● What you have to do: Look through the material below and show every line with the word "Hbelow".
*** Opening Extracted material ***
Lemma prune_one_wp (fuel : nat) (on_path : gset EnvelopeDigest) a (oldest : bool) below n (s : S) :
  storage_ok s → chain_inv pins root (view s) → 2 * size (log (view s)) + 2 ≤ fuel →
  logged_child (log (view s)) a below → below ∈ on_path →
  (∀ c, logged_child (log (view s)) a c → c ∈ on_path → c = below) →
  (oldest = false → is_Some (log (view s) !! a)) →
  wp (prune_ancestors fuel on_path [(a, oldest)] n) s
    (λ n' s', settled s s' ∧ counted s n n' s' ∧
      pruned (log (view s)) (off_path (log (view s)) (λ b, b = a) below) (log (view s')))
    (cut_short s (off_path (log (view s)) (λ b, b = a) below)).
Proof using Hhash.
  intros Hs Hinv Hfuel Hbelow Hon Honly Hold. pose proof (inv_ranked _ Hinv) as Hr. simpl.
  apply wp_bind. eapply read_wp; [by apply children_vec_spec| |intros; by apply cut_short_here].
  intros ds [Hsort Hds]. pose proof (ascending_NoDup _ Hsort) as Hnd.
  assert (∀ x, branches (log (view s)) on_path ds x → off_path (log (view s)) (λ b, b = a) below x) as Hbr.
  { intros x (c & Hc%Hds & Hpath & Hx). split; [exists a; split; [done|by eapply rtc_l]|].
    intros Hbx. apply Hpath. by rewrite (siblings_disjoint rank _ Hr a c below x Hc Hbelow Hx Hbx). }
  apply wp_bind. eapply wp_mono; [by apply (prune_branches_wp fuel on_path a); try done; intros c Hc; apply Hds| |].
  2: { intros e s' Hcut. by eapply cut_short_weaken. }
  intros n1 s1 (Hset1 & Hn1 & Hpr1). pose proof Hset1 as (Hs1 & Hinv1 & Hv1).
  assert (log (view s1) !! a = log (view s) !! a) as Ha1.
  { apply (pr_kept _ _ _ Hpr1). intros (c & Hc%Hds & _ & Hca). by apply (child_not_above rank _ Hr a c). }
  assert (∀ s2 n2, settled s s2 → counted s n n2 s2 → log (view s2) = delete a (log (view s1)) →
    settled s s2 ∧ counted s n n2 s2 ∧
    pruned (log (view s)) (off_path (log (view s)) (λ b, b = a) below) (log (view s2))) as Hdone.
  { intros s2 n2 Hset2 Hn2 Hlog2. split; [done|]. split; [done|]. rewrite Hlog2.
    eapply pruned_trans; [exact Hpr1|apply pruned_delete|exact Hbr|..].
    - intros x -> _. split; [exists a; split; [done|apply rtc_refl]|].
      by apply (child_not_above rank _ Hr).
    - intros x [(b & -> & Hbx) Hnot] Hnb _ Hn. apply Hn.
      destruct Hbx as [x|x y z Hxy Hyz]; [done|]. exfalso. apply Hnb.
      exists y. split_and!; [by apply Hds| |done]. intros Hy. by rewrite (Honly y Hxy Hy) in Hyz. }
  apply wp_bind.
  assert (∀ x, cut_short s (off_path (log (view s)) (λ b, b = a) below) (Error_Storage x) s1) as Hfail.
  { intros x. eapply (cut_short_trans s s1 s1 _ (λ _, False)); [exact Hset1|exact Hpr1|by apply cut_short_here|exact Hbr|].
    done. }
  assert (∀ stored : bool, (stored = true ↔ is_Some (log (view s1) !! a)) →
    wp (if stored then
          do! write (remove_envelope a) in m_ret (n1 + 1)%N
        else m_ret n1) s1
      (λ n' s', settled s s' ∧ counted s n n' s' ∧
        pruned (log (view s)) (off_path (log (view s)) (λ b, b = a) below) (log (view s')))
      (cut_short s (off_path (log (view s)) (λ b, b = a) below))) as Htail.
  { intros stored Hst. destruct stored.
    - destruct (proj1 Hst eq_refl) as [e He].
      apply wp_bind. eapply write_wp; [by apply remove_envelope_spec|..].
      + intros _ s2 [Hs2 Hview2]. apply wp_ret, Hdone.
        * apply (settled_trans _ s1); [done|]. split_and!; [done|rewrite Hview2; by apply chain_inv_remove|by rewrite Hview2].
        * unfold counted in *. rewrite Hview2. simpl. rewrite map_size_delete_Some by done.
          assert (size (log (view s1)) ≠ 0) by (intros Hz%map_size_empty_inv; rewrite Hz in He; done). lia.
        * by rewrite Hview2.
      + intros x s2 [Hs2 Hview2]. destruct (Hfail x) as ((_ & _ & Hv) & Hsub & Hkept & Hx).
        split_and!; [|by rewrite Hview2|by rewrite Hview2|done]. split_and!; [done|by rewrite Hview2|by rewrite Hview2].
    - apply wp_ret, Hdone; [done|done|]. rewrite delete_id; [done|].
      apply eq_None_not_Some. intros Hsome%Hst. done. }
  destruct oldest.
  - apply wp_bind. eapply read_wp; [by apply envelope_spec| |done].
    intros entry ->. apply wp_ret. apply Htail. by rewrite bool_decide_eq_true.
  - apply wp_ret. apply (Htail true). split; [|done]. intros _. rewrite Ha1. by apply Hold.
Qed.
*** Closing Extracted material ***
● Your response:
  intros Hs Hinv Hfuel Hbelow Hon Honly Hold. pose proof (inv_ranked _ Hinv) as Hr. simpl.
    intros Hbx. apply Hpath. by rewrite (siblings_disjoint rank _ Hr a c below x Hc Hbelow Hx Hbx). }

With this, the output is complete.